椅子の肘木を握る手、指輪を摘まむ指、遠慮がちな咳払い――誰もが扉の向こうを横目に見る。
蝶番が軋み、扉が開いた。
青地に宝石を散らした薄い衣を纏い、緊張しているのか少し青白い顔に金髪が貼り付く。
ルーアン王女、セリーヌ。
「聖女オウカ様、そしてオルテガの皆々様」
優しげにセリーヌが言葉を紡ぐ。
「私たちは戦を望みません。女神の聖女リナ様が示す通り、この世に秩序を保つのは和解と従属です。
戦は日常を壊します。
畑は焼け、井戸は泥と血で使えず、空になった食糧庫。
夫を失った妻は朝夕働き、子供たちは暗い家屋で空腹に耐え、老人達は捨てられて忘れられ誇りを失うのです――」
人々が肘木を握る指が白くなった。
額に汗が滲む。喉仏だけが上下し、誰一人何も言わない。
「我が国の聖女は安寧をお望みです」
ジャックが大きく息を吐き、わずかに眉を寄せた。
セリーヌは場の中心へ一歩進み、くるりと見渡す。
「オルテガ国が我らの庇護に入るなら、軍は国境に置き、城下は平穏のままです。
剣ではなく、誓約で未来を護りましょう!」
老臣は額の汗を拭い、王妃は目を伏せ、若い臣下は膝の拳を開いては閉じる。
(戦わねば民は血を流す。属国へ降れば――)
ジャックは肘木を掴んだまま俯いた。胸の底へ石が沈ンダように重かった。目は正面を向いているのに、視界の縁が薄く滲む。
答えは見えない。重い沈黙が落ちる。
――戦を避けるには、降るしかないのか。
セリーヌは尚も言葉を重ねる。
「どうか、血を流さず、女神の御心に従い――」
ドッ
重い打撃音に火が一斉に震えた。
紅の衣が揺れ刃はすでに鞘へ戻っている。
セリーヌの身体がのけぞって倒れた。
青地の衣に赤色がじわりと滲む。
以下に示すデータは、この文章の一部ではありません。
(* ===== verification/Monitors.v ===== *)
(** * Monitors: the sampling settings, the rules and their alerts

    Models [internal/store/monitors.go] up to the evaluation query, and the
    operations on [monitor_alerts]. The tables are maps and lists as in
    [Deployments]; instants are nanoseconds, compared as the texts
    [Timestamps.stamp] writes wherever SQL compares them. *)
From S2P Require Import Prelude GoStd Timestamps Metrics.
From Stdlib Require Import QArith.
Local Open Scope string_scope.
Local Open Scope list_scope.
Local Open Scope daffa_scope.
Local Open Scope Z_scope.

(** ** Settings *)

Definition MaxRetentionDays : Z := 90.
Definition MinIntervalSecs : Z := 30.

Record MonitorSettings := mkSettings { ms_enabled : bool; ms_interval : Z; ms_retention : Z }.

(** [Interval] is a [time.Duration], a 64-bit number of nanoseconds. *)
Definition Interval (m : MonitorSettings) : Z := wrap64 (ms_interval m * 1000000000).

Definition default_settings : MonitorSettings := mkSettings true 30 7.

(** The row, if it was ever written, read up to the floor. *)
Definition ReadMonitorSettings (row : option MonitorSettings) : MonitorSettings :=
  match row with
  | None => default_settings
  | Some m => mkSettings (ms_enabled m) (if ms_interval m <? MinIntervalSecs then MinIntervalSecs else ms_interval m) (ms_retention m)
  end.

Inductive SettingsErr := ErrRetentionTooLong | ErrIntervalTooShort.

Definition SaveMonitorSettings (m : MonitorSettings) : res SettingsErr (option MonitorSettings) :=
  if (ms_retention m <? 1) || (MaxRetentionDays <? ms_retention m) then Err ErrRetentionTooLong
  else if ms_interval m <? MinIntervalSecs then Err ErrIntervalTooShort
  else Ok (Some m).

(** ** Rules *)

(** What each metric reads off a sample. *)
Definition metricColumns (metric : string) : option (Sample -> Q) :=
  if bool_decide (metric = "cpu_pct") then Some sCPUPct
  else if bool_decide (metric = "mem_pct") then Some sMemPct
  else if bool_decide (metric = "mem_bytes") then Some (fun r => inject_Z (sMemBytes r))
  else if bool_decide (metric = "cpu_cores") then Some (fun r => (sCPUPct r * sCPUCores r / inject_Z 100)%Q)
  else None.

Definition PercentMetric (metric : string) : bool := bool_decide (metric = "cpu_pct") || bool_decide (metric = "mem_pct").

(** [v > threshold] and [v < threshold]. *)
Definition Qlt_bool (a b : Q) : bool := negb (Qle_bool b a).
Inductive Op := OpGt | OpLt.
Definition comparisons (op : string) : option Op :=
  if bool_decide (op = ">") then Some OpGt else if bool_decide (op = "<") then Some OpLt else None.
Definition breaches (op : Op) (v threshold : Q) : bool := match op with OpGt => Qlt_bool threshold v | OpLt => Qlt_bool v threshold end.

Definition ActionRestart := "restart".
Definition ActionExec := "exec".
Definition ActionScale := "scale".
Definition ActionHTTP := "http".

Record MonitorAction := mkAction {
  ac_kind : string; ac_command : list string; ac_timeout : Z; ac_by : Z; ac_limit : Z;
  ac_url : string; ac_secret : string; ac_secret_enc : string; ac_has_secret : bool }.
金色の裾から崩れ落ち、その音が絨毯に低く響いた。
鉄の匂いが静かに広間を満たす。
――オウカがぐるん、と謁見の間の全ての人間をゆっくりと見回した。
瞳は氷のように冷たく澄んでいる。
「姫は気が狂っていた。……そうだな?」
大臣のひとりが唇を動かしかけ、隣に袖を引かれて止まる。
誰かの指輪が小さく鳴り、すぐ静まった。
静寂。
「オウカ様……」
ジャックは立ち上がりかけたまま固まっていた。
「……話を、聞かずに」
それ以上は言えない。言葉は彼の中で砕けた。
鼻先で短く笑う気配。
オウカの視線が若い王子の言葉を冷たくあしらう。
返す言葉はない。返す必要もない――その沈黙がそう告げる。
ゼノンは無言で遠くを見つめている。
ブランシュは白い袖の中で指先を固く握った。瞳の奥に熱が走り、すぐ消えた。
侍女たちが急いで白布を広げ、青と金のその身体は覆われ、白い布の中で揺れた。布の端から血が細い筋となって這い、絨毯へ吸い込まれていく。
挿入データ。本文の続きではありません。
(** ** The handler *)

Inductive EventKind := EvPush | EvPing | EvTest.
Record deliveryRecord := mkRecord { rec_event : EventKind; rec_ref : string; rec_repos : list string; rec_results : list deliveryResult }.
Inductive Reply := ReplyBadRequest | ReplyNotFound | ReplyBadSignature | ReplyServerError | ReplyPong | ReplyIgnored (l : list deliveryResult) | ReplyAccepted (l : list deliveryResult).
Inductive Effect := Denied (why : string) | Recorded (r : deliveryRecord) | Background (l : list deliveryResult).

Definition acts (l : list deliveryResult) : bool :=
  existsb (fun r => match dr_status r with Deploying | Syncing => true | _ => false end) l.

(** [linked] is what the two queries for the linked targets return. *)
Definition deliverWebhook (r : Request) (secretEnc : string) (linked : option (list LStack * list LSource)) : Reply * list Effect :=
  match rq_body r with
  | None => (ReplyBadRequest, [])
  | Some body =>
    match open_secret secretEnc with
    | None | Some "" => (ReplyNotFound, [Denied "secret"])
    | Some secret =>
      match verifySignature r body secret with
      | Err _ => (ReplyBadSignature, [Denied "signature"])
      | Ok _ =>
          if isPing r then (ReplyPong, [Recorded (mkRecord EvPing "" [] [])])
          else match parsePush body with
          | None => (ReplyBadRequest, [])
          | Some p =>
              if p_test p then (ReplyPong, [Recorded (mkRecord EvTest (p_ref p) (p_repos p) [])])
              else match linked with
              | None => (ReplyServerError, [])
              | Some (stacks, sources) =>
                  let results := planDelivery p stacks sources in
                  let rec := Recorded (mkRecord EvPush (p_ref p) (p_repos p) results) in
                  if acts results then (ReplyAccepted results, [rec; Background results]) else (ReplyIgnored results, [rec])
              end
          end
      end
    end
  end.
End Deliveries.

(** ** The plan in closed form *)
Section Facts.
Context (url_parse : string -> option (string * string * string)).
Context (ToLower : string -> string).

Abbreviation plan := (planDelivery url_parse ToLower).
Abbreviation srefusal := (stack_refusal url_parse ToLower).
Abbreviation vrefusal := (source_refusal url_parse ToLower).

Definition stack_result (p : push) (st : LStack) : deliveryResult :=
  match srefusal p st with
  | Some why => mkResult KStack (ls_id st) (ls_name st) (ls_env st) Ignored why ""
  | None => mkResult KStack (ls_id st) (ls_name st) (ls_env st) Deploying NoReason ""
  end.
Definition source_result (p : push) (deploying : gmap string string) (v : LSource) : deliveryResult :=
  let r := mkResult KVolumeSource (lv_id v) (lv_volume v) (lv_env v) in
  match vrefusal p v with
  | Some why => r Ignored why ""
  | None => let name := default "" (deploying !! lv_stack v) in
            if negb (bool_decide (name = "")) then r Covered (ByDeployOf name) "" else r Syncing NoReason ""
  end.
Definition deploying_of (p : push) (stacks : list LStack) : gmap string string :=
  fold_left (fun m st => match srefusal p st with None => <[ls_id st := ls_name st]> m | Some _ => m end) stacks ∅.

Lemma plan_stacks p stacks : forall out m,
  fold_left (plan_stack url_parse ToLower p) stacks (out, m) =
  (out ++ map (stack_result p) stacks, fold_left (fun m st => match srefusal p st with None => <[ls_id st := ls_name st]> m | Some _ => m end) stacks m).
Proof.
  induction stacks as [|st l IH]; intros out m; simpl; [by rewrite app_nil_r|]. unfold stack_result at 1.
  destruct (srefusal p st); rewrite IH, <- app_assoc; done.
Qed.

Lemma plan_sources p m sources : forall out, fold_left (plan_source url_parse ToLower p m) sources out = out ++ map (source_result p m) sources.
Proof.
  induction sources as [|v l IH]; intros out; simpl; [by rewrite app_nil_r|]. rewrite IH.
  assert (plan_source url_parse ToLower p m out v = out ++ [source_result p m v]) as ->.
  { unfold plan_source, source_result. destruct (vrefusal p v); [done|]. by destruct (negb _). }
  by rewrite <- app_assoc.
Qed.

Lemma plan_closed p stacks sources : plan p stacks sources = map (stack_result p) stacks ++ map (source_result p (deploying_of p stacks)) sources.
Proof. unfold planDelivery. rewrite plan_stacks. simpl. by rewrite plan_sources. Qed.

(** Every target has an identifier of its own and a name: what the tables of
    stacks and sources guarantee. *)
Definition targets_ok (stacks : list LStack) (sources : list LSource) : Prop :=
  NoDup (map ls_id stacks) /\ NoDup (map lv_id sources) /\ Forall (fun st => ls_name st <> "") stacks.

Lemma deploying_lookup p stacks id name : NoDup (map ls_id stacks) ->
  deploying_of p stacks !! id = Some name <-> exists st, st ∈ stacks /\ ls_id st = id /\ ls_name st = name /\ srefusal p st = None.
Proof.
  intros Hnd. unfold deploying_of. set (f := fun (m : gmap string string) st => _).
  assert (forall m, fold_left f stacks m !! id = Some name <->
    (exists st, st ∈ stacks /\ ls_id st = id /\ ls_name st = name /\ srefusal p st = None) \/
    (m !! id = Some name /\ ~ exists st, st ∈ stacks /\ ls_id st = id /\ srefusal p st = None)) as H.
  { induction stacks as [|st l IH]; intros m; simpl.
    - split; [intros Hm; right; split; [done|]; intros (? & ?%elem_of_nil & _); done|]. intros [(? & ?%elem_of_nil & _)|[? _]]; done.
    - apply NoDup_cons in Hnd as [Hni Hnd]. rewrite (IH Hnd). unfold f. setoid_rewrite elem_of_cons. destruct (srefusal p st) eqn:E.
      + naive_solver.
      + destruct (decide (ls_id st = id)) as [<-|Hne].
        * rewrite lookup_insert_eq. split.
          -- intros [(x & Hx & Hid & _)|[[= <-] _]]; [|left; exists st; auto]. destruct Hni. rewrite <- Hid. by apply list_elem_of_fmap_2.
          -- intros [(x & [->|Hx] & Hid & <- & _)|[_ Hno]].
             ++ right. split; [done|]. intros (y & Hy & Hid' & _). destruct Hni. rewrite <- Hid'. by apply list_elem_of_fmap_2.
             ++ destruct Hni. rewrite <- Hid. by apply list_elem_of_fmap_2.
             ++ destruct Hno. exists st. auto.
        * rewrite lookup_insert_ne by done. naive_solver. }
  rewrite H, lookup_empty. split; [intros [?|[? _]]; [done|discriminate]|by left].
Qed.

Lemma source_covered p stacks v : NoDup (map ls_id stacks) -> Forall (fun st => ls_name st <> "") stacks -> vrefusal p v = None ->
  (dr_status (source_result p (deploying_of p stacks) v) = Covered /\ exists st, st ∈ stacks /\ ls_id st = lv_stack v /\ srefusal p st = None /\
     dr_reason (source_result p (deploying_of p stacks) v) = ByDeployOf (ls_name st)) \/
  (dr_status (source_result p (deploying_of p stacks) v) = Syncing /\ ~ exists st, st ∈ stacks /\ ls_id st = lv_stack v /\ srefusal p st = None).
Proof.
  intros Hnd Hnm Hv. unfold source_result. rewrite Hv. destruct (deploying_of p stacks !! lv_stack v) as [name|] eqn:E; simpl.
  - apply deploying_lookup in E as (st & Hst & Hid & <- & Hr); [|done]. rewrite Forall_forall in Hnm. rewrite bool_decide_eq_false_2 by auto.
    left. split; [done|]. exists st. done.
  - right. split; [done|]. intros (st & Hst & Hid & Hr). assert (deploying_of p stacks !! lv_stack v = Some (ls_name st)) as E2; [|congruence].
    apply deploying_lookup; [done|]. eauto.
Qed.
繰り広げられた短くも激しい一幕の衝撃がゆっくりと鎮まり、囁きが聞こえ始める。
「……狂信の暴走という、筋書きか」
「教会の狂信的な女神信仰と聖女リナによる洗脳……」
「使者の王女は錯乱し聖女が場を納め……」
「我が国は隣国ルーアンの民の保護のために軍を出す――十二分な理由だ」
紙も筆もないままに物語が生まれていく。戦への道が、低く細く這ってゆく。
玉座の王がゆっくりと瞼を上げた。
深い皺の陰で諦めと覚悟を宿した目が、広間をひと巡りする。
「……戦は、避けられぬ。分かっていたことだ」
澱んだ空気がひとつの形を取る。
臣下は目を伏せ、王妃は指輪を根元へ押し戻す。ジャックは動けず、胸に残った問いだけが冷えていく。
オウカは血のを踏まず、静かに立っていた。
影が長く伸びる。誰も言葉をかけない。かける言葉を、誰も持っていない。
その夜、城下に降りたのは高尚な演説でも巧みな甘言でもなかった。
――信仰に狂った国が王女を錯乱させ、聖女は使者として来訪した王女を討ち、ルーアン救国のため進軍す。
王都から国境へ、貴族から領地へ、伝令は瞬く間に拡がる。
物語は戦記へと温度を上げてゆく。
救世の進軍、その響き美しく。
死の匂いを、愛喪する恐れを、未来の薄暗さを……全て覆い隠し希望光る紅蓮の焔となって広がった。